You can apply it several ways. I generally use disposable foam brushes, but sponges, rags and wool daubers work as well.

These tools should get you through the basics of armoring. Coming soon: leather carving tools.

Author:  Solusar [ Sun May 31, 2009 10:45 pm ]
Post subject:  Re: Basic Leather Work: Tools

If you choose to buy a leather hole punch you can turn it upside down and use it just like a hole punch set.The 10-20 dollars ones are **** however will break very quickly. I have the all steel version (http://www.tandyleatherfactory.com/home/department/Tools/3230-00.aspx?feature=Product_15) it works pretty well either way I use it. I'm sure having the punch set is easier though, but this worth noting.

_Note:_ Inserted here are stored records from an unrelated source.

(** The rows of an unlimited scan are the live rows of the span's keys. *)
Lemma key_rows_live s start end_ rs k ts opts :
  store_ok s -> span_ok start end_ -> range_rows s start end_ rs ->
  (forall r, r ∈ rs -> exists o, ref_scan_key (row_key r) (row_state r) ts opts [] = ([], Ok o)) ->
  bytes_ok k -> start ≼ k -> k ≺ end_ ->
  forall v, mkKV k v ∈ concat (map (key_rows ts opts) (map row_pair rs)) <-> live_row s k ts opts v.
Proof.
  intros [Hwf Hok] (Hs1 & Hs2 & _) Hrr Hall Hk H1 H2 v. pose proof (rr_ok _ _ _ _ Hrr) as [Hrok Hsort].
  pose proof (rr_meta _ _ _ _ Hrr) as Hm. pose proof (rr_is_view _ _ _ _ Hrr) as Hv. rewrite Forall_forall in Hrok, Hm, Hv.
  assert (Hrow : forall r, r ∈ rs -> forall o, ref_scan_key (row_key r) (row_state r) ts opts [] = ([], Ok o) ->
    forall v, o = Some v <-> live_row s (row_key r) ts opts v).
  { intros r Hr o Ho. destruct (Hrok r Hr) as (Hl & _). pose proof (row_models s r (Hv r Hr) (Hm r Hr)) as HK.
    apply (scan_key_live s _ (row_state r)); [done|done|done|by eapply Hok|done]. }
  rewrite key_rows_elem. cbn [kvKey kvValue]. split.
  - intros (r & Hr & -> & Ho). by apply (Hrow r Hr (Some v) Ho v).
  - intros Hlive. pose proof Hlive as (raw & data & Hrv & _). destruct (read_version_has _ _ _ _ _ Hrv) as (t & Hh).
    destruct (row_of_version s start end_ rs k t raw Hwf Hrr Hs1 Hs2 Hk H1 H2 Hh) as (r & Hr & <-).
    exists r. split; [done|]. split; [done|]. destruct (Hall r Hr) as [o Ho]. rewrite Ho. apply (Hrow r Hr o Ho v) in Hlive. by subst.
Qed.
(* ===== verification/TxnRecordSpec.v ===== *)
(** * What transaction records promise

    Every command on a transaction record is a step of an abstract state
    machine on that record ([rstep]): the evaluators read the record at one
    key, and write at most that key.  The promises of txn.go ("flipped
    exactly once to COMMITTED or ABORTED", the commit gate, the safety of a
    staged record) are then invariants of the machine, by induction on the
    commands a replica applies. *)

From S2P Require Import Prelude Encoding Hlc Keys MvccKey Pebble Enginepb Mvcc MvccWrite Kvpb TxnRecord.

Open Scope Z_scope.

(** ** Commands *)

Inductive txn_cmd :=
| CCreate (thr : Timestamp) (txn : option Transaction)
| CEnd (txn : option Transaction) (req : EndTxnRequest)
| CHeartbeat (txn : option Transaction) (req : HeartbeatTxnRequest)
| CPush (req : PushTxnRequest)
| CRecover (req : RecoverTxnRequest).

Definition header_key (txn : option Transaction) : option bytes := (fun t => txnRecordKey (tMeta t)) <$> txn.

(** The key of the record a command reads and writes. *)
Definition cmd_key (c : txn_cmd) : option bytes :=
  match c with
  | CCreate _ txn | CEnd txn _ | CHeartbeat txn _ => header_key txn
  | CPush req => Some (TransactionKey (Key (ptPusheeTxn req)) (ID (ptPusheeTxn req)))
  | CRecover req => Some (TransactionKey (hKey (rtHeader req)) (rtTxnID req))
  end.

Definition header_ok (txn : option Transaction) : Prop := match txn with Some t => txn_ok t | None => True end.
Definition cmd_ok (c : txn_cmd) : Prop :=
  match c with
  | CCreate _ txn | CEnd txn _ => header_ok txn
  | CHeartbeat txn req => header_ok txn /\ length (hbWaitingFor req) = 16%nat
  | CPush req => length (ID (ptPusheeTxn req)) = 16%nat
  | CRecover _ => True
  end.

Definition is_final (s : TxnStatus) : bool := match s with COMMITTED | ABORTED => true | _ => false end.

(** ** The record's state machine *)

Inductive rstep : txn_cmd -> option Transaction -> Transaction -> Prop :=
| step_create thr txn old :
    (forall e, old = Some e -> is_final (tStatus e) = false) ->
    (IsEmpty thr = true \/ Less thr (MinTimestamp (tMeta txn)) = true) ->
    rstep (CCreate thr (Some txn)) old (with_status txn PENDING)
| step_end txn req old :
    (forall e, old = Some e -> is_final (tStatus e) = false /\ Epoch (tMeta e) <= Epoch (tMeta txn)) ->
    (etCommit req = true -> tReadTimestamp txn = WriteTimestamp (tMeta txn)) ->
    rstep (CEnd (Some txn) req) old (end_record txn req)
| step_heartbeat txn req e :
    tStatus e = PENDING ->
    rstep (CHeartbeat (Some txn) req) (Some e)
      (mkTxn (tMeta e) (tName e) PENDING (tReadTimestamp e) (Forward (tLastHeartbeat e) (hbNow req)) (tIntentKeys e)
         (hbWaitingFor req) (hbWaitingForKey req) (tInFlightKeys e))
| step_poison req :
    expired (ptNow req) (MinTimestamp (ptPusheeTxn req)) = true ->
    rstep (CPush req) None (mkTxn (ptPusheeTxn req) [] ABORTED ts0 ts0 [] uuid_Nil [] [])
| step_push req e :
    tStatus e = PENDING ->
    expired (ptNow req) (tLastHeartbeat e) = true \/ ptForceAbort req = true \/
      (ptPushAbort req = true /\ Priority (tMeta e) < pusherPriority req) ->
    rstep (CPush req) (Some e) (with_status e ABORTED)
| step_recover req e :
    tStatus e = STAGING ->
    rstep (CRecover req) (Some e)
      (with_in_flight (with_status e (if rtCommit req then COMMITTED else ABORTED)) []).

Section Spec.
Context {P : Pebble} {PL : PebbleLaws P} {T : TxnCodec} {TL : TxnCodecLaws T}.

(** The record readers find at a key. *)
Definition record (s : store) (key : bytes) : option Transaction :=
  match Batch_Get s key with Some raw => UnmarshalTxnRecord raw | None => None end.

(** One command: the batch after it and whether it was an error. *)
Definition txn_do (c : txn_cmd) (b : Batch) : Batch * result kv_err unit :=
  match c with
  | CCreate thr txn => createTxnRecord thr txn b
  | CEnd txn req => (let! _ := evalEndTxn txn req in eret tt) b
  | CHeartbeat txn req => (let! _ := evalHeartbeatTxn txn req in eret tt) b
  | CPush req => (let! _ := evalPushTxn req in eret tt) b
  | CRecover req => (let! _ := evalRecoverTxn req in eret tt) b
  end.

(** The commands a range applies to its batch, in log order. *)
Inductive applies : list txn_cmd -> Batch -> Batch -> Prop :=
| applies_nil b : applies [] b b
| applies_cons c cs b b1 r b2 :
    txn_do c b = (b1, r) -> applies cs b1 b2 -> applies (c :: cs) b b2.

(** *** The stored encodings *)

Lemma txnProto_roundtrip t : txn_ok t -> txnFromProto (txnToProto t) = Some t.
Proof.
  intros [H1 H2]. unfold txnFromProto, txnToProto, TxnMetaFromProto, TxnMetaToProto. cbn.
  rewrite !UUIDProto_roundtrip by done. rewrite !TimestampProto_roundtrip.
  destruct t as [[] ? [] ? ? ? ? ? ?]; reflexivity.
Qed.

Lemma unmarshal_marshal t : txn_ok t -> UnmarshalTxnRecord (MarshalTxnRecord t) = Some t.
Proof.
  intros Ht. unfold MarshalTxnRecord. destruct (BinaryMeta (tMeta t)).
  - destruct (txn_proto_head (txnToProto t)) as [r E]; [done|].
    pose proof (txn_proto_roundtrip (txnToProto t)) as Hr. rewrite E in *. cbn [UnmarshalTxnRecord].
    rewrite Hr. by apply txnProto_roundtrip.
  - destruct (txn_json_head t) as [r E]. pose proof (txn_json_roundtrip t Ht) as Hr. rewrite E in *.
    cbn [UnmarshalTxnRecord]. by rewrite Z.eqb_refl.
Qed.

Lemma marshal_nonempty t : MarshalTxnRecord t <> [].
Proof.
  unfold MarshalTxnRecord. destruct (BinaryMeta (tMeta t)).
  - by destruct (txn_proto_head (txnToProto t)) as [r ->].
  - by destruct (txn_json_head t) as [r ->].
Qed.

Lemma record_put s key t : txn_ok t -> record (Batch_Put s key (MarshalTxnRecord t)) key = Some t.
Proof.
  intros Ht. unfold record, Batch_Get, Batch_Put. rewrite get_set_eq.
  pose proof (unmarshal_marshal t Ht) as H. pose proof (marshal_nonempty t) as Hn.
  by destruct (MarshalTxnRecord t).
Qed.

Lemma record_put_ne s key key' v : key <> key' -> record (Batch_Put s key v) key' = record s key'.
Proof. intros Hn. unfold record, Batch_Get, Batch_Put. by rewrite get_set_ne. Qed.

(** *** The evaluators are steps of the machine *)

Lemma load_cases key b :
  loadTxnRecord key b = (b, Ok (record (b_store b) key)) \/ loadTxnRecord key b = (b, Err ErrCorruptRecord).
Proof.
  unfold loadTxnRecord, record. destruct (Batch_Get _ _) as [raw|]; [|by left].
  destruct (UnmarshalTxnRecord raw); [by left|by right].
Qed.

Lemma load_record key b t : record (b_store b) key = Some t -> loadTxnRecord key b = (b, Ok (Some t)).
Proof.
  unfold loadTxnRecord, record. destruct (Batch_Get _ _) as [raw|]; [|done]. by intros ->.
Qed.

Lemma put_record key t b :
  putTxnRecord key t b = (b_with_store b (Batch_Put (b_store b) key (MarshalTxnRecord t)), Ok tt).
Proof. reflexivity. Qed.

(** The effect of a command: none, or a step of the machine at its key. *)
Definition effect (c : txn_cmd) (b b' : Batch) : Prop :=
  b' = b \/
  exists key t, cmd_key c = Some key /\ rstep c (record (b_store b) key) t /\
    b' = b_with_store b (Batch_Put (b_store b) key (MarshalTxnRecord t)).

Lemma effect_none c b : effect c b b.
Proof. by left. Qed.

Lemma effect_step c b key t :
  cmd_key c = Some key -> rstep c (record (b_store b) key) t ->
  effect c b (b_with_store b (Batch_Put (b_store b) key (MarshalTxnRecord t))).
Proof. intros H1 H2. right. eauto. Qed.

Ltac load_at key b :=
  let E := fresh "Hload" in
  destruct (load_cases key b) as [E|E]; unfold ebind at 1; rewrite E.

Lemma create_effect thr txn b : effect (CCreate thr txn) b (txn_do (CCreate thr txn) b).1.
Proof.
  cbn [txn_do]. unfold createTxnRecord. destruct txn as [t|]; [|by left].
  destruct (negb (IsEmpty thr) && _) eqn:Eg; [by left|].
  assert (IsEmpty thr = true \/ Less thr (MinTimestamp (tMeta t)) = true) as Hg.
  { destruct (IsEmpty thr); [by left|]. cbn in Eg. unfold LessEq in Eg. apply negb_false_iff in Eg. by right. }
  load_at (txnRecordKey (tMeta t)) b; [|by left].
  destruct (record (b_store b) (txnRecordKey (tMeta t))) as [e|] eqn:E.
  - destruct (tStatus e) eqn:Es; try (by left); rewrite put_record; apply effect_step; try done;
      rewrite E; apply step_create; try done; intros e' [= <-]; by rewrite Es.
  - rewrite put_record. apply effect_step; [done|]. rewrite E. by apply step_create.
Qed.
(* ===== verification/KvpbWire.v ===== *)
(** * The wire encoding of batches (pkg/kvpb/proto.go)

    Converters between the API types and their protobuf mirrors, used for
    the Batch RPC and for the raft command payload.  The mirrors have one
    constructor per message of the union, with the message's fields; a
    bytes field is a byte string (protobuf does not tell an absent one from
    an empty one), a message field is optional.  Marshalling itself is
    library code ([WireCodec]). *)

From S2P Require Import Prelude Encoding Hlc Keys MvccKey Pebble Enginepb Mvcc MvccScan MvccWrite Kvpb TxnRecord TxnRecordSpec.

Open Scope Z_scope.

(** ** Mirrors *)

Record PbHeader := mkPbHeader { pbhKey : bytes; pbhEndKey : bytes }.
Record PbReplica := mkPbReplica { pbNodeId : Z; pbStoreId : Z; pbReplicaId : Z }.
Record PbRange := mkPbRange {
  pbRangeId : Z; pbStartKey : bytes; pbEndKey : bytes; pbReplicas : list PbReplica; pbNextReplicaId : Z; pbGeneration : Z }.
Record PbGcVersion := mkPbGcVersion { pbgKey : bytes; pbgTs : option PbHlc; pbgBytes : Z }.
Definition tombstone (raw : bytes) : bool := match IsTombstoneValue raw with Ok b => b | Err _ => false end.

(** Without retention options: the versions that go and those that stay. *)
Definition dead (thr : Timestamp) (vs : list version) : list version :=
  match from_ts thr vs with [] => [] | v :: rest => if tombstone v.2 then v :: rest else rest end.
Fixpoint above (thr : Timestamp) (vs : list version) : list version :=
  match vs with [] => [] | v :: vs => if LessEq v.1 thr then [] else v :: above thr vs end.
Definition survivors (thr : Timestamp) (vs : list version) : list version :=
  above thr vs ++
  match from_ts thr vs with [] => [] | v :: _ => if tombstone v.2 then [] else [v] end.

Lemma ref_gc_seen k thr vs :
  Forall (fun v => v.1 <=t thr) vs -> ref_gc k thr false None true vs = Ok (map (gc_item k) vs, 0).
Proof.
  induction 1 as [|v vs Hv _ IH]; [done|]. cbn [ref_gc row_expired]. apply LessEq_le in Hv. rewrite Hv. cbn [orb].
  by rewrite IH.
Qed.

Lemma ref_gc_dead k thr vs l n :
  StronglySorted (fun a b : version => b.1 <t a.1) vs ->
  ref_gc k thr false None false vs = Ok (l, n) -> l = map (gc_item k) (dead thr vs) /\ n = 0.
Proof.
  intros Hs. revert l n. induction Hs as [|v vs Hs IH Hf]; intros l n; cbn [ref_gc row_expired]; [by intros [= <- <-]|].
  unfold dead. cbn [from_ts]. destruct (LessEq v.1 thr) eqn:E; [|apply IH]. cbn [orb].
  unfold tombstone. destruct (IsTombstoneValue v.2) as [tomb|]; [|done]. cbn [lift_value rmap_err rbind].
  rewrite ref_gc_seen; [|eapply Forall_impl; [exact Hf|]; cbn; intros; tsb; ts_lia]. cbn [rbind].
  intros [= <- <-]. by destruct tomb.
Qed.

Lemma from_ts_split thr vs : vs = above thr vs ++ from_ts thr vs /\ Forall (fun v => thr <t v.1) (above thr vs).
Proof.
  induction vs as [|v vs [IH Hf]]; [done|]. cbn [from_ts above]. destruct (LessEq v.1 thr) eqn:E; [done|]. tsb.
  cbn [app]. split; [by rewrite <- IH|by constructor].
Qed.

Author:  calebmonkey [ Tue Nov 10, 2009 9:23 am ]
Post subject:  Re: Basic Leather Work: Tools

hook blades for cutting flooring work real well for cutting thick leather
they dont cost more so that helps and since they are essentially a disposible guthooks theres less chance of slippage

Author:  Satanaka [ Tue Nov 10, 2009 10:38 am ]
Post subject:  Re: Basic Leather Work: Tools

Great Post Derian. I can tell others- that as you get into more of the specialized tools- they do cost a good $$$

Author:  Thorondor [ Fri Jul 09, 2010 7:41 pm ]
Post subject:  Re: Basic Leather Work: Tools

So what do you use to stitch leather together? Like what is seen in this photo by the bridge of the nose and above the ears.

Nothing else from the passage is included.